In that sense, there is a devotional quality to the book. Parts of it read almost like a sacred text—incantations, rituals, myths. There’s a wonderful intersection between religion and spiritualism. Characters commune with saints and demons, like Saint Gobnait. Still, the occult permeates everything. I was getting echoes of Lovecraft, but also Christian mysticism, like The Cloud of Unknowing. As a former Catholic turned atheist, I see elements of that faith creep into my own writing at times. Did you have a religious upbringing? If so, how does that inform your work?
I had the complete opposite of a religious upbringing. My parents had extremely religious upbringings (fundamentalist Christianity and orthodox Judaism), which they both rejected completely, so I was more or less raised as an atheist (though not entirely—they have some non-denominational, intuitive spiritual inclinations, but nothing dogmatic). For the most part, I embraced atheism for the majority of my life—sometimes to an extreme degree, which has been shitty at times, and I’m not proud of that. I’ve been trying to be more open, and the last few years I’ve realized that absolute materialism has maybe been lacking. I’ve been working toward recognizing the value of spiritual/religious/mystic practices and communities, even though my actual engagement has been minimal.

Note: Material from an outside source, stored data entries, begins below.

(** C31. What the shell prints reaches the operator in order, at most once, followed by its
    end.  The frames the uplink pump seals for a terminal that produced the chunks and closed
    are the chunks and one final end-of-file, encrypted with pairwise distinct nonces.
    Whatever the broker does with them, and whenever the operator reads or goes away, what the
    operator has read and what waits on its stream is a sub-sequence of them: so at most one
    end-of-file, and nothing after it.  (The bridge drops a frame, which may be the
    end-of-file, when the operator's stream is full.)  Delivered untouched to an operator that
    stays and whose stream always has room, they all arrive, with exactly one end-of-file, and
    the route is closed. *)
Theorem shell_output_end_to_end `{CryptoLaws, ProstLaws} `{UuidLib} {E R} keys t u ch host sid (chunks : list bytes) (b : Bridge E R) r c evs :
  let sent := envelopes_from keys AgentToCoord KindStream host sid 0 (encode_msg <$> frames_of chunks) in
  let x' := run_output t ch (b, []) evs in
  Forall (fun d => d <> []) chunks -> Z.of_nat (S (length chunks)) <= 2 ^ 64 ->
  uuid_parse t = Some u -> shells b !! mkHostId u = Some r -> rt_stream_keys r = keys -> rt_output r = ch -> rt_recv_high r = None ->
  outputs b !! ch = Some c -> ch_queue c = [] -> ch_rx_open c = true ->
  uplink_pump keys host sid (wrap 0) (reads_of chunks) = (encode_msg <$> sent, true) /\
  (exists ns, NoDup ns /\ frames_under (a2c keys) ns (encode_msg <$> frames_of chunks) (encode_msg <$> sent)) /\
  (Forall (fun p => match decode_msg (M := Envelope) p with Ok e => authentic keys AgentToCoord sent e | Err _ => True end) (payloads_of evs) ->
   sublist (snd x' ++ waiting ch (fst x')) (frames_of chunks)) /\
  (payloads_of evs = encode_msg <$> sent -> stays evs -> reads_along t ch (b, []) evs ->
   snd x' ++ waiting ch (fst x') = frames_of chunks /\ shells (fst x') !! mkHostId u = None).
Proof.
  intros sent x' Hd Hl Hu Hsh Hk Ho Hh Hc Hq Hopen.
  assert (length (frames_of chunks) = S (length chunks)) as Hlen by (unfold frames_of; rewrite length_app, length_fmap; simpl; lia).
  split; [|split; [|split]].
  - apply uplink_pump_frames; [done|lia|lia].
  - eexists. split; [|apply (envelopes_under keys AgentToCoord)]. apply envelopes_nonces_nodup. by rewrite length_fmap, Hlen.
  - intros Ha. pose proof (output_sublist t u ch keys host sid Hu (frames_of chunks) evs (b, [])) as Hs.
    assert (account u ch (frames_of chunks) (b, []) = frames_of chunks) as Hacc.
    { unfold account, to_come. cbn [fst snd]. by rewrite Hsh, Hh, (waiting_at ch b c Hc), Hq. }
    rewrite Hacc in Hs.
    etrans; [|apply Hs; [by rewrite Hlen| |exact Ha]]; [unfold account; rewrite app_assoc; by apply sublist_inserts_r|].
    intros r0 Hr0. simpl in Hr0. assert (r0 = r) as -> by congruence. done.
  - intros Hp Hst Hroom. destruct (output_complete t u ch keys host sid Hu evs chunks 0 b [] c r) as [Ha Hn]; try done.
    { rewrite Hh. simpl. lia. }
    split; [|exact Hn]. etrans; [exact Ha|]. by rewrite Hq.
Qed.

(** A host with an open shell whose operator has a stream of two frames. *)
Definition demo_shell_keys : SessionKeys := mkKeys (bytes_of "kc") (bytes_of "ka").
Definition demo_shell_bridge : Bridge unit unit :=
  mkBridge SessionStore_new ∅ ∅ {[ demo_host := mkRoute "s1" demo_shell_keys "sid" (wrap 0) None 0 ]} ∅
    {[ 0%nat := mkChan [] 2 true ]} [] tt tt [].

Lemma shell_output_end_to_end_witness :
  let chunks := [bytes_of "hello"; bytes_of "world"] in
  let sent := envelopes_from demo_shell_keys AgentToCoord KindStream "h" "sid" 0 (encode_msg <$> frames_of chunks) in
  let x' := run_output (uuid_simple (host_uuid demo_host)) 0 (demo_shell_bridge, [])
              (flat_map (fun env => [OutFrame (encode_msg env) demo_env; OutRead]) sent) in
  snd x' ++ waiting 0 (fst x') = frames_of chunks /\ shells (fst x') !! demo_host = None.
Proof.
  intros chunks sent x'.
  apply (shell_output_end_to_end demo_shell_keys (uuid_simple (host_uuid demo_host)) (host_uuid demo_host) 0 "h" "sid" chunks
    demo_shell_bridge (mkRoute "s1" demo_shell_keys "sid" (wrap 0) None 0) (mkChan [] 2 true)
    (flat_map (fun env => [OutFrame (encode_msg env) demo_env; OutRead]) sent)); try (vm_compute; reflexivity).
  - repeat constructor; vm_compute; intros Hc; discriminate Hc.
  - vm_compute. intros Hc; discriminate Hc.
  - repeat constructor.
  - vm_compute. repeat split; intros c [= <-]; simpl; lia.
Defined.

Ultimately, my current belief is that it’s not that I don’t believe in God or the divine, I just don’t believe in an anthropomorphic God, or an anthropomorphic rendering of the divine.
But yeah, in terms of the book, it was one of those things where just because I skew toward atheist/agnostic beliefs doesn’t mean the book should be solely populated by atheists and agnostics. All the characters’ various forms of communion are attempts to reach the space beyond the limits of their senses. But even though they’re able to reach that space to varying degrees, it doesn’t mean their beliefs or practices are entirely “correct.” So while a character may pray to Saint Gobnait, the actual entity that speaks back isn’t necessarily her. Or while a ritual may give a character access to that space, individual details of the ritual may not be necessary to access that space. Does that make sense?
I think I get what you’re saying. We’re surrounded by the metaphysical realm without being able to see it. Sometimes people access these other planes of existence—through drugs, rituals, spells. Even if you can reach these dimensions, you can never have a complete understanding of them. How can we process something beyond our comprehension? Again, Lovecraft comes to my mind (probably because I just watched Richard Stanely’s Color Out of Space, ha!).
I wanted to get your thoughts on genre. To me, Negative Space is not only an excellent novel, it’s a masterpiece of modern horror. I put it up there with guys like Brian Evenson. You play with different genres though. The end gets a bit sci-fi, and there are fantasy elements as well. For whatever reason, genre gets maligned in many circles. It baffles me how much of the literary establishment doesn’t treat genre fiction seriously. What attracts you to horror? Why do you think it gets relegated to the gutter?
Shit, thank you so much. Evenson is objectively far better than me, but I’ll take the compliment.
I think the reason horror gets relegated to the gutter is because the genre is foremost centered around exploring base, primordial responses. Which isn’t to say horror isn’t often cerebral—that just isn’t necessarily the focus, much of the time (there is also plenty of theory-fiction out there that proves this statement wrong). I can’t speak to the literary establishment, because I’m not in that world and I don’t pay much attention to it, but I feel as though a lot of folks simply find it embarrassing or childish to incorporate imaginative elements into their stories. Similarly, to be frightened—especially by a piece of media—is to feel like a child. And there’s something embarrassing about that. So maybe horror is maligned by squares as a defense from being seen as childlike.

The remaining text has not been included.